薬の服用によって、険しい症状が緩和され、楽になるという経験はある。けれども、あのオアシス的な生理の快感は初めてだった。
そのような経過をたどることで、運よく回復を果たしたのだった。
思わぬ事態にも遭遇することができた。
発熱の渦中で行う母の介護はとても気の重いものだった。病気を理由にお休みする訳にはいかない。全介助の母を車椅子に座らせるだけでも骨が折れた。母の重さが普段の倍に感じられる。数ある介助の中で気を重たくさせたのは食事介助だった。
母の食事の仕方は癖が強い。ご飯をスプーンによそって口元に運ぶと、必ず首を横に振る。2回目も同じ。3回目で口を開けて食べるという運動を伴う。食べたくないのか、そうではないのかが分かりづらいのである。

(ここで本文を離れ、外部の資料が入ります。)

Lemma RunTemplates_alias_failure_counters_witness :
  (RunTemplates badAlias s0).1 = Some "stat nope: no such file or directory"
  ∧ Metrics ((RunTemplates badAlias s0).2) = newMetrics
  ∧ Errors (Metrics ((RunTemplates badAlias s0).2)) = 0%Z.
Proof.
  refine (EngineSpec.RunTemplates_alias_failure_counters
            (λ _, Stat) (λ _, ReadDir) Funcs NewData Cleanup createContext defaults
            toGoTemplate Execute Close now since Wrapf gatherTemplates
            badAlias s0 tt 1%nat ["x=one.t"] "nope" ["tpl"]
            "stat nope: no such file or directory"
            eq_refl eq_refl _ _).
  - constructor; [|constructor].
    exists (file "one.t"). split; [reflexivity|]. intros [=].
  - left. reflexivity.
Defined.



Lemma gatherFiles_length namer files (w : @world nat) :
  (length (gatherFiles namer files w).1.1 ≤ length files)%nat.
Proof.
  revert w. induction files as [|f files IH]; intros w; [done|].
  cbn [gatherFiles]. unfold mbind, St_bind, mret, St_ret.
  destruct (namer f w) as [[out [e|]] w1]; cbn [fst snd length]; [lia|].
  specialize (IH w1).
  destruct (gatherFiles namer files w1) as [[ts [e|]] w2]; cbn [fst snd length] in *; lia.
Qed.

Lemma RunTemplates_counters_witness :
  (Errors (Metrics ((RunTemplates three s0).2)) = 0%Z
   ∨ Errors (Metrics ((RunTemplates three s0).2)) = 1%Z)
  ∧ (0 ≤ TemplatesProcessed (Metrics ((RunTemplates three s0).2))
     ≤ TemplatesGathered (Metrics ((RunTemplates three s0).2)))%Z.
Proof.
  destruct (EngineSpec.RunTemplates_counters
              (λ _, Stat) (λ _, ReadDir) Funcs NewData Cleanup createContext defaults
              toGoTemplate Execute Close now since Wrapf gatherTemplates
              three s0) as (H1 & _ & H3 & _).
  - intros g w.
    pose proof (gatherFiles_length (chooseNamer toGoTemplate Execute Wrapf three g)
                  ["one"; "{{fail}}"; "three"] w) as Hle.
    change (length ["one"; "{{fail}}"; "three"]) with 3%nat in Hle.
    change (defaults three) with three.
    change (gatherTemplates three (chooseNamer toGoTemplate Execute Wrapf three g) w)
      with (gatherFiles (chooseNamer toGoTemplate Execute Wrapf three g)
              ["one"; "{{fail}}"; "three"] w).
    lia.
  - split; [exact H1|exact H3].
Defined.


Local Abbreviation hello out := {| name := ""; contents := "hello"; target := out |}.
(** The byte whose value is [z mod 256]. *)
Definition byte_of_Z (z : Z) : byte :=
  match Byte.of_N (Z.to_N (z mod 256)) with
  | Some b => b
  | None => x00
  end.

(** [bytes([z1, ..., zn])]: every element must be in [range(256)]. *)
Fixpoint bytes_of_ints (l : list Z) : result bytes :=
  match l with
  | [] => Ok []
  | z :: l' =>
      if (0 <=? z) && (z <? 256)
      then rbind (bytes_of_ints l') (fun bs => Ok (byte_of_Z z :: bs))
      else Raise (ValueError "bytes must be in range(0, 256)"%string)
  end.

(** [c * n] for a one-byte [c]: a non-positive count gives [b'']. *)
Definition bytes_repeat (c : byte) (n : Z) : bytes := repeat c (Z.to_nat n).

(** [len(b)] as a Python int. *)
Definition len {A} (l : list A) : Z := Z.of_nat (List.length l).

(** [s.replace(old, new)] for a one-byte pattern [old]. *)
Fixpoint replace1 (old : byte) (new : bytes) (s : bytes) : bytes :=
  match s with
  | [] => []
  | c :: s' => (if Byte.eqb c old then new else [c]) ++ replace1 old new s'
  end.

(** Little-endian encoding on [n] bytes. *)
Fixpoint le_bytes (n : nat) (z : Z) : bytes :=
  match n with
  | O => []
  | S n' => byte_of_Z z :: le_bytes n' (z / 256)
  end.

(** Little-endian decoding. *)
Fixpoint le_int (bs : bytes) : Z :=
  match bs with
  | [] => 0
  | b :: bs' => Z_of_byte b + 256 * le_int bs'
  end.

(** One field of [struct.pack('<...')]: formats [B], [H] and [I] take
    [n = 1, 2, 4] bytes and raise [struct.error] out of range. *)
Definition pack_uint (n : nat) (z : Z) : result bytes :=
  if (0 <=? z) && (z <? 2 ^ (8 * Z.of_nat n))
  then Ok (le_bytes n z)
  else Raise StructError.

Definition pack_B := pack_uint 1.
Definition pack_H := pack_uint 2.
Definition pack_I := pack_uint 4.

(** [struct.pack('<I...I', z1, ..., zn)]. *)
Fixpoint pack_Is (zs : list Z) : result bytes :=
  match zs with
  | [] => Ok []
  | z :: zs' =>
      rbind (pack_I z) (fun b => rbind (pack_Is zs') (fun bs => Ok (b ++ bs)))
  end.

(** One field of [struct.unpack('<...')]: the unsigned little-endian
    integer on [n] bytes at byte offset [off]. *)
Definition uint_at (off n : nat) (bs : bytes) : Z :=
  le_int (firstn n (skipn off bs)).

Definition u32_at (off : nat) (bs : bytes) : Z := uint_at off 4 bs.

(** [chunks(iterable, n)]: the slices [iterable[ndx:min(ndx+n, l)]] for
    [ndx] in [range(0, l, n)].  Both call sites pass a positive constant
    [n]; [fuel] bounds the number of slices by the length. *)
Fixpoint chunks_from {A} (fuel : nat) (n : nat) (l : list A) : list (list A) :=
  match fuel with
  | O => []
  | S fuel' =>
      match l with
      | [] => []
      | _ :: _ => firstn n l :: chunks_from fuel' n (skipn n l)
      end
  end.

Definition chunks {A} (l : list A) (n : nat) : list (list A) :=
  chunks_from (List.length l) n l.

(** [enumerate(l)]. *)
Fixpoint enumerate_from {A} (i : Z) (l : list A) : list (Z * A) :=
  match l with
  | [] => []
  | x :: l' => (i, x) :: enumerate_from (i + 1) l'
  end.

Definition enumerate {A} (l : list A) : list (Z * A) := enumerate_from 0 l.

(** [functools.reduce(f, data)] without an initial value: the first
    element starts the fold, and an empty iterable is a [TypeError]. *)
Definition reduce (f : Z -> Z -> Z) (data : list Z) : result Z :=
  match data with
  | [] => Raise TypeError
  | x :: rest => Ok (fold_left f rest x)
  end.

End Py.
Import Py.

(* ================================================================== *)
(** * ESPROM constants and the checksum                                *)
(* ================================================================== *)

Module ESPROM_const.

Definition ESP_FLASH_BEGIN : Z := 0x02.
Definition ESP_FLASH_DATA : Z := 0x03.
Definition ESP_FLASH_END : Z := 0x04.
Definition ESP_MEM_BEGIN : Z := 0x05.
Definition ESP_MEM_END : Z := 0x06.
Definition ESP_MEM_DATA : Z := 0x07.
Definition ESP_SYNC : Z := 0x08.
Definition ESP_WRITE_REG : Z := 0x09.
Definition ESP_READ_REG : Z := 0x0a.

Definition ESP_RAM_BLOCK : Z := 0x1800.
Definition ESP_FLASH_BLOCK : Z := 0x400.

Definition ESP_IMAGE_MAGIC : Z := 0xe9.
Definition ESP_CHECKSUM_MAGIC : Z := 0xef.
Definition ESP_FLASH_BASE : Z := 0x40200000.

End ESPROM_const.
Import ESPROM_const.

(** [ESPROM.checksum(data, state)]:
    [state ^ functools.reduce(operator.xor, data)]. *)
Definition checksum (data : bytes) (state : Z) : result Z :=
  rbind (reduce Z.lxor (map Z_of_byte data)) (fun x => Ok (Z.lxor state x)).

(* ================================================================== *)
(** * The serial port and the monad of port programs                   *)
(* ================================================================== *)

Module Port.

(** The [serial.Serial] object as the program uses it.  [D] is the state
    of the line and of the device behind it.  [port_read] is [read(1)]
    under the current [timeout] attribute: [Some c] when a byte arrives,
    [None] when the read comes back empty. *)
Class Serial (D : Type) : Type := {
  port_read : option Q -> D -> result (option byte) * D;
  port_write : bytes -> D -> result unit * D;
  port_flushInput : D -> result unit * D;
  port_flushOutput : D -> result unit * D
}.

(** What the program does to the outside world, in order. *)
Inductive event : Type :=
| EvSetTimeout (t : option Q)
| EvRead (t : option Q)
| EvWrite (data : bytes)
| EvFlushInput
| EvFlushOutput
| EvSleep (t : Q).

Section Monad.
Context {D : Type}.

(** [self._port]: the line and the [timeout] attribute. *)
Record port : Type := mkPort { dev : D; timeout : option Q }.

(** A program: from a port to an outcome, the port afterwards and the
    events emitted. *)
Definition M (A : Type) : Type := port -> result A * port * list event.

Definition ret {A} (a : A) : M A := fun s => (Ok a, s, []).

Definition raise {A} (e : exn) : M A := fun s => (Raise e, s, []).

Definition bind {A B} (m : M A) (f : A -> M B) : M B :=
  fun s =>
    match m s with
    | (Ok a, s1, t1) =>
        match f a s1 with
        | (r, s2, t2) => (r, s2, t1 ++ t2)
        end
    | (Raise e, s1, t1) => (Raise e, s1, t1)
    end.

(** A pure, fallible computation inside a program. *)
Definition lift {A} (r : result A) : M A := fun s => (r, s, []).

(** [try: m  except: h] with a bare [except], which catches everything. *)
Definition try_except {A} (m : M A) (h : M A) : M A :=
  fun s =>
    match m s with
    | (Ok a, s1, t1) => (Ok a, s1, t1)
    | (Raise _, s1, t1) =>
        match h s1 with
        | (r, s2, t2) => (r, s2, t1 ++ t2)
        end
    end.

(** [try: return m  finally: h]: [h] runs on both exits and the outcome
    of [m] stands unless [h] itself raises. *)
Definition try_finally {A} (m : M A) (h : M unit) : M A :=
  fun s =>
    match m s with
    | (r, s1, t1) =>
        match h s1 with
        | (Ok _, s2, t2) => (r, s2, t1 ++ t2)
        | (Raise e, s2, t2) => (Raise e, s2, t1 ++ t2)
        end
    end.

Definition outcome {A} (x : result A * port * list event) : result A :=
  fst (fst x).
Definition final {A} (x : result A * port * list event) : port :=
  snd (fst x).
Definition trace {A} (x : result A * port * list event) : list event :=
  snd x.

(** [for x in l: body(x)]. *)
Fixpoint for_each {A} (l : list A) (body : A -> M unit) : M unit :=
  match l with
  | [] => ret tt
  | x :: l' => bind (body x) (fun _ => for_each l' body)
  end.

(** [self._port.timeout]. *)
Definition get_timeout : M (option Q) := fun s => (Ok (timeout s), s, []).

(** [self._port.timeout = t]. *)
Definition set_timeout (t : option Q) : M unit :=
  fun s => (Ok tt, mkPort (dev s) t, [EvSetTimeout t]).

(** [time.sleep(t)]. *)
Definition sleep (t : Q) : M unit := fun s => (Ok tt, s, [EvSleep t]).

Context {serial : Serial D}.

(** [self._port.read(1)[0]]: indexing the empty result of a read that
    timed out is an [IndexError]. *)
Definition read_byte : M byte :=
  fun s =>
    match port_read (timeout s) (dev s) with
    | (Ok (Some c), d) => (Ok c, mkPort d (timeout s), [EvRead (timeout s)])
    | (Ok None, d) => (Raise IndexError, mkPort d (timeout s), [EvRead (timeout s)])
    | (Raise e, d) => (Raise e, mkPort d (timeout s), [EvRead (timeout s)])
    end.

(** [self._port.write(data)]. *)
Definition write_bytes (data : bytes) : M unit :=
  fun s =>
    match port_write data (dev s) with
    | (r, d) => (r, mkPort d (timeout s), [EvWrite data])
    end.

(** [self._port.flushInput()]. *)
Definition flushInput : M unit :=
  fun s =>
    match port_flushInput (dev s) with
    | (r, d) => (r, mkPort d (timeout s), [EvFlushInput])
    end.

(** [self._port.flushOutput()]. *)
Definition flushOutput : M unit :=
  fun s =>
    match port_flushOutput (dev s) with
    | (r, d) => (r, mkPort d (timeout s), [EvFlushOutput])
    end.

End Monad.

Arguments port D : clear implicits.
Arguments M D A : clear implicits.

End Port.
Import Port.

Declare Scope port_scope.
Delimit Scope port_scope with port.
Notation "x <- m ;; k" := (bind m (fun x => k))
  (at level 61, m at next level, right associativity) : port_scope.
Notation "m ;;; k" := (bind m (fun _ => k))
  (at level 61, right associativity) : port_scope.
(** Lines 179-189: the Scheduled Procedure Step a PPS refers to is marked
    Completed, and saved only when that changes it. *)
Definition complete_sps (sps_uid pps_uid : PyVal) : M unit :=
  if truthy sps_uid then
    try_except
      (sps ← get_doc SPS.doc sps_uid;
       if bool_decide (SPS.status sps = VStr "Completed") then pass
       else save sps_uid {| SPS.sps_uid := SPS.sps_uid sps;
                            SPS.status := VStr "Completed" |})
      (fun _ =>
         log_error ("SPS " +:+ str_val sps_uid +:+ " referenced by PPS "
                    +:+ str_val pps_uid +:+ " not found") "frappe_dwf.mpps")
  else pass.

(** Ingest a modality MPPS payload. *)
Definition ingest_mpps (payload : gmap string PyVal)
  (request_headers : option Headers) : M Reply :=
  check_signature payload request_headers;;
  let pps_uid := dict_get payload "pps_uid" in
  (if truthy pps_uid then pass
   else throw "MPPS payload missing required field: pps_uid");;
  exists_ ← get_all PPS.doc pps_uid;
  match exists_ with
  | _ :: _ => mret {| reply_status := "exists"; reply_id := pps_uid |}
  | [] =>
      let uids := normalize_uids (dict_get payload "instance_uids") in
      try_except
        (ts ← (if truthy (dict_get payload "created_at")
               then mret (dict_get payload "created_at") else now);
         insert {| PPS.pps_uid := pps_uid;
                   PPS.sps := or_ (dict_get payload "sps_uid") (VStr "");
                   PPS.rp := or_ (dict_get payload "rp_id") (VStr "");
                   PPS.actor := or_ (dict_get payload "actor") (VStr "");
                   PPS.status := default (VStr "COMPLETED") (payload !! "status");
                   PPS.instance_uids := VStr uids;
                   PPS.created_at := ts |};;
         complete_sps (dict_get payload "sps_uid") pps_uid;;
         for_each (split_uids uids) (fun uid =>
           get_or_create_sopinstance uid (dict_get payload "actor")
             (dict_get payload "patient_id") (dict_get payload "accession_number"));;
         enqueue_process_pps pps_uid;;
         mret {| reply_status := "created"; reply_id := pps_uid |})
        (fun e =>
           log_error (get_traceback e) ("ingest_mpps failed for " +:+ str_val pps_uid);;
           raise e)
  end.
Definition load_ppc64_glink (elf : elf_file) : M world (option Z) :=
  load_dynamic_entry elf DT_PPC64_GLINK.

Definition STUBN : string := ".plt_call.".

(** The length of the callee name in a stub symbol name, [name] being
    the string after [STUBN]. *)
Section stub_names.
Import Stdlib.Strings.Ascii.

Definition stub_name_length {S} (name : string) : M S nat :=
  match strchr name "@"%char with
  | Some ver => ret ver
  | None =>
      match strrchr name "+"%char with
      | Some add =>
          assert (String.eqb (str_at name add) "+0") ;;
          ret add
      | None => ret (String.length name)
      end
  end.

End stub_names.

(** The loop of [arch_elf_init] over the symbol table; answers
    [lte->arch.stubs]. The label [fail:] destroys every stub collected
    so far and leaves the loop. *)
Fixpoint arch_elf_init_stubs (syms : list (option (string * Z))) (bias : Z)
    (stubs : list library_symbol) : M world (list library_symbol) :=
  match syms with
  | [] => ret stubs
  | None :: _ => ret []
  | Some (name, st_value) :: rest =>
      match strstr name STUBN with
      | None => arch_elf_init_stubs rest bias stubs
      | Some at_stubn =>
          let name := str_at name (at_stubn + String.length STUBN) in
          len <- stub_name_length name ;;
          sym_name <- allocate ;;
          libsym <- allocate ;;
          if negb sym_name || negb libsym then ret []
          else
            let addr := wrap64 (st_value + bias) in
            let sym := library_symbol_init addr (strndup name len) LS_TOPLT_EXEC in
            arch_elf_init_stubs rest bias (with_arch_type PPC64PLT_STUB sym :: stubs)
      end
  end.

(** Answers the C result and the descriptor as the call leaves it. *)
Definition arch_elf_init (elf : elf_file) (lte : ltelf) : M world (Z * ltelf) :=
  let lte := with_secure_plt (Z.land (plt_flags elf) SHF_EXECINSTR =? 0) lte in
  r <- (if bool_decide (e_machine lte = EM_PPC) && arch_secure_plt lte then
          ppcgot <- load_ppcgot elf ;;
          match ppcgot with
          | None =>
              emit (Stderr "couldn't find DT_PPC_GOT" []) ;;
              ret (-1, lte)
          | Some ppcgot =>
              glink_vma <- get_glink_vma elf ppcgot (plt_data elf) ;;
              assert (relplt_size elf mod 12 =? 0) ;;
              let count := relplt_size elf / 12 in
              let lte := with_plt_stub_vma
                           (wrap64 (glink_vma - wrap64 (count * PPC_PLT_STUB_SIZE)))
                           lte in
              debug "stub_vma is %#lx" [arch_plt_stub_vma lte] ;;
              ret (0, lte)
          end
        else if bool_decide (e_machine lte = EM_PPC64) then
          glink_vma <- load_ppc64_glink elf ;;
          match glink_vma with
          | None =>
              emit (Stderr "couldn't find DT_PPC64_GLINK" []) ;;
              ret (-1, lte)
          | Some glink_vma => ret (0, with_plt_stub_vma (wrap64 (glink_vma + 32)) lte)
          end
        else ret (0, lte)) ;;
  if fst r <? 0 then ret r
  else
    let lte := snd r in
    match symtab elf with
    | Some syms =>
        if bool_decide (e_machine lte = EM_PPC64) then
          stubs <- arch_elf_init_stubs syms (bias elf) (arch_stubs lte) ;;
          ret (0, with_stubs stubs lte)
        else ret (0, lte)
    | None => ret (0, lte)
    end.
(** * Ongdu: hand evaluation, matchup scoring and arrangement search

    A shallow embedding of the game engine of the Ongdu card game
    ([lib/types.ts], [lib/game-logic.ts], [lib/ai.ts]) and the proofs of its
    specified properties.

    JavaScript numbers are modelled by [Z] (every number the engine handles
    is a small integer), [-Infinity] by an explicit bottom element, arrays by
    lists, [Card | null] slots by [option Card], and objects used as string
    keyed dictionaries by [gmap string].  A function that would raise a
    [TypeError] on an out-of-range read returns [None], and a lemma shows the
    read to be in range wherever the engine calls it.

    [game-logic.ts] exists in two variants.  [GameLogic] is the later one,
    with the wildcard and same-suit rules, per-category points and special
    hands, which the specification follows; [Legacy] holds the functions of
    the earlier one that differ.  [AI] is [ai.ts]. *)

From Stdlib Require Import ZArith List Bool String Lia Permutation Sorted.
From stdpp Require Import gmap strings list fin_maps pretty.

Local Open Scope string_scope.
Local Open Scope list_scope.
Local Open Scope Z_scope.

(** ** types.ts *)

Inductive Suit := hearts | diamonds | clubs | spades.

Inductive Rank :=
  | R2 | R3 | R4 | R5 | R6 | R7 | R8 | R9 | R10 | RJ | RQ | RK | RA.

(** [Suit | 'wild'] and [Rank | 'WILD']. *)
Inductive CardSuit := SuitOf (s : Suit) | wild.
Inductive CardRank := RankOf (r : Rank) | WILD.

#[global] Instance Suit_eq_dec : EqDecision Suit.
Proof. solve_decision. Defined.
#[global] Instance Rank_eq_dec : EqDecision Rank.
Proof. solve_decision. Defined.
#[global] Instance CardSuit_eq_dec : EqDecision CardSuit.
Proof. solve_decision. Defined.
#[global] Instance CardRank_eq_dec : EqDecision CardRank.
Proof. solve_decision. Defined.

Record Card := mkCard {
  card_id : string;
  suit : CardSuit;
  rank : CardRank;
  isWild : bool;
}.

#[global] Instance Card_eq_dec : EqDecision Card.
Proof. solve_decision. Defined.

(** A layer is an array of slots, each a card or [null]. *)
Record Layer := mkLayer { cards : list (option Card) }.

Record PlayerArrangement := mkArrangement {
  top : Layer;
  middle : Layer;
  bottom : Layer;
}.

Record Player := mkPlayer {
  player_id : string;
  name : string;
  isHuman : bool;
  cash : Z;
  hand : list Card;
  arrangement : option PlayerArrangement;
  isReady : bool;
  isBankrupt : bool;
}.

(** The enum [HandType]; [handTypeNum] gives the numeric value of a member. *)
Inductive HandType :=
  | THREE_OF_KIND_PURE
  | STRAIGHT_FLUSH_JQK
  | STRAIGHT_JQK
  | THREE_OF_KIND_WILD
  | THREE_FACE_CARDS
  | SUM_MODULO.

#[global] Instance HandType_eq_dec : EqDecision HandType.
Proof. solve_decision. Defined.

Definition handTypeNum (t : HandType) : Z :=
  match t with
  | THREE_OF_KIND_PURE => 1
  | STRAIGHT_FLUSH_JQK => 2
  | STRAIGHT_JQK => 3
  | THREE_OF_KIND_WILD => 4
  | THREE_FACE_CARDS => 5
  | SUM_MODULO => 6
  end.
(** *** Clicking a row, the header date and the counters *)

(** [handleFileClick]: a folder is entered; any other entry is opened in a
    new tab.  The result is the address handed to [window.open], if any. *)
Definition handleFileClick (file : PriceListFile) : handler (option string) :=
  if isFolder file then
    navigateToFolder (id file) (name file) ;;
    ret None
  else
    ret (Some (viewUrl file)).

(** The date [loadFiles] hands to [setLastUpdate]: the latest modification
    among the entries ([reduce] started from the first entry), or the
    current time [now] when there is no entry. *)
Definition latestModification (now : JS.num) (processedFiles : list PriceListFile)
  : JS.num :=
  match processedFiles with
  | first :: _ =>
      fold_left
        (fun latest file =>
           if JS.gt (modifiedTime file) latest then modifiedTime file else latest)
        processedFiles (modifiedTime first)
  | [] => now
  end.


Section Load.
Variable newDate : string -> JS.num.
Variable fetch : Service.Request -> Service.FetchResult.
Variable driveService : Service.GoogleDriveService.
(** Time value of [new Date()] when the call runs. *)
Variable now : JS.num.

End Load.

Record Stats : Type := {
  folders : nat;
  pdfs : nat;
  excels : nat
}.

Definition isType (t : FileType) (f : PriceListFile) : bool :=
  match t, type f with
  | pdf, pdf | excel, excel | folder, folder => true
  | _, _ => false
  end.

Definition getFileTypeStats (files : list PriceListFile) : Stats :=
  {| folders := List.length (filter isFolder files);
     pdfs := List.length (filter (isType pdf) files);
     excels := List.length (filter (isType excel) files) |}.

End Manager.

(** ** [components/PriceListManager.tsx] *)

Module PriceListManager.

Inductive FileType : Type := pdf | excel.

Record PriceListFile : Type := {
  id : string;
  name : string;
  type : FileType;
  size : Z;
  uploadDate : JS.num;
  url : string;
  category : option string
}.

(** What the component reads of a browser [File]. *)
Record File : Type := {
  fileName : string;
  fileType : string;
  fileSize : Z
}.

Definition categories : list string :=
  ["all"; "products"; "services"; "seasonal"; "bulk"].

Definition isAccepted (file : File) : bool :=
  (fileType file =? "application/pdf")%string ||
  (fileType file =? "application/vnd.openxmlformats-officedocument.spreadsheetml.sheet")%string ||
  (fileType file =? "application/vnd.ms-excel")%string.

Section Upload.
(** What the environment answers at the [i]-th file of the list: the
    identifier built from [Date.now()] and [Math.random()], the address
    given by [URL.createObjectURL] and the time of [new Date()]. *)
Variable freshId : nat -> string.
Variable createObjectURL : nat -> string.
Variable now : nat -> JS.num.

Definition newFile (i : nat) (file : File) : PriceListFile :=
  {| id := freshId i;
     name := fileName file;
     type := if (fileType file =? "application/pdf")%string then pdf else excel;
     size := fileSize file;
     uploadDate := now i;
     url := createObjectURL i;
     category := Some "products" |}.

(** The [forEach] of [handleFileUpload] from position [i] on: an accepted
    file is appended to the state, any other file is skipped. *)
Fixpoint uploadFrom (i : nat) (uploadedFiles : list File)
  (files : list PriceListFile) : list PriceListFile :=
  match uploadedFiles with
  | [] => files
  | file :: rest =>
      uploadFrom (S i) rest
        (if isAccepted file then (files ++ [newFile i file])%list else files)
  end.

Definition handleFileUpload (uploadedFiles : list File)
  (files : list PriceListFile) : list PriceListFile :=
  uploadFrom 0 uploadedFiles files.
End Upload.

Section Filter.
Variable toLowerCase : string -> string.

Definition matchesCategory (selectedCategory : string) (file : PriceListFile)
  : bool :=
  (selectedCategory =? "all")%string ||
  match category file with
  | Some c => (c =? selectedCategory)%string
  | None => false
  end.

Definition filteredFiles (files : list PriceListFile)
  (searchTerm selectedCategory : string) : list PriceListFile :=
  filter
    (fun file =>
       JS.includes (toLowerCase (name file)) (toLowerCase searchTerm) &&
       matchesCategory selectedCategory file)
    files.
End Filter.

Definition deleteFile (i : string) (files : list PriceListFile)
  : list PriceListFile :=
  filter (fun file => negb (id file =? i)%string) files.

Definition updateFileCategory (i c : string) (files : list PriceListFile)
  : list PriceListFile :=
  map
    (fun file =>
       if (id file =? i)%string then
         {| id := id file; name := name file; type := type file;
            size := size file; uploadDate := uploadDate file; url := url file;
            category := Some c |}
       else file)
    files.

End PriceListManager.

(** ** [App.tsx]: the session flag *)

Module App.

(** [localStorage]: the value stored under each key, if any. *)
Definition Storage : Type := string -> option string.

Definition getItem (storage : Storage) (k : string) : option string := storage k.

Definition removeItem (storage : Storage) (k : string) : Storage :=
  fun k' => if (k' =? k)%string then None else storage k'.

Record State : Type := {
  isAuthenticated : bool;
  isLoading : bool
}.

Definition initialState : State :=
  {| isAuthenticated := false; isLoading := true |}.

(** The effect run once when the page is loaded. *)
Definition onMount (storage : Storage) (s : State) : State :=
  let authStatus := getItem storage "priceListAuth" in
  let authenticated :=
    match authStatus with
    | Some v => if (v =? "authenticated")%string then true else isAuthenticated s
    | None => isAuthenticated s
    end in
  {| isAuthenticated := authenticated; isLoading := false |}.

Definition handleAuthenticated (s : State) : State :=
  {| isAuthenticated := true; isLoading := isLoading s |}.

Definition handleLogout (storage : Storage) (s : State) : Storage * State :=
  (removeItem storage "priceListAuth",
   {| isAuthenticated := false; isLoading := isLoading s |}).

Inductive View : Type :=
| Spinner
| PasswordProtection
| PriceListWithLogout.

Definition render (s : State) : View :=
  if isLoading s then Spinner
  else if negb (isAuthenticated s) then PasswordProtection
  else PriceListWithLogout.

End App.

(** ** Notions used to state the properties *)

Module Spec.
Import Manager.

(** The kinds the listing keeps: the document MIME types the service
    names and the folder marker. *)
Definition allowedMimeTypes : list string :=
  [ "application/pdf";
    "application/vnd.openxmlformats-officedocument.spreadsheetml.sheet";
    "application/vnd.ms-excel";
    "application/vnd.google-apps.folder" ].

Definition isAllowed (file : Service.DriveFile) : bool :=
  existsb (String.eqb (Service.mimeType file)) allowedMimeTypes.

(** The folder a listing for [folderId] is expected to ask for. *)
Definition requestedFolder (folderId : option string) : string :=
  if JS.truthy folderId
  then match folderId with Some f => f | None => "" end
  else Service.FOLDER_ID.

発病中の僕は、そんな癖の強さに付き合う体力も気力も持ち合わせていない。どうなることかと思いながら介助を始めると、なんと、パク、パクと口が開くではないか。こんなにも順調なのはおそらく初めて。病気の息子を気遣う母の愛かと思った。
でもそれは出来すぎである。思うに、僕は食事を母の口元に運ぶことで精一杯だった。「ちゃんと口を開けて」とか「食べて欲しい」などの要求を母に抱くだけの元気がなかった。病気によって僕からアクが抜けていたのではなかろうか。
自分のしたことの成果を相手に求めないというケアの本質に意図せず近づいていたと思われる。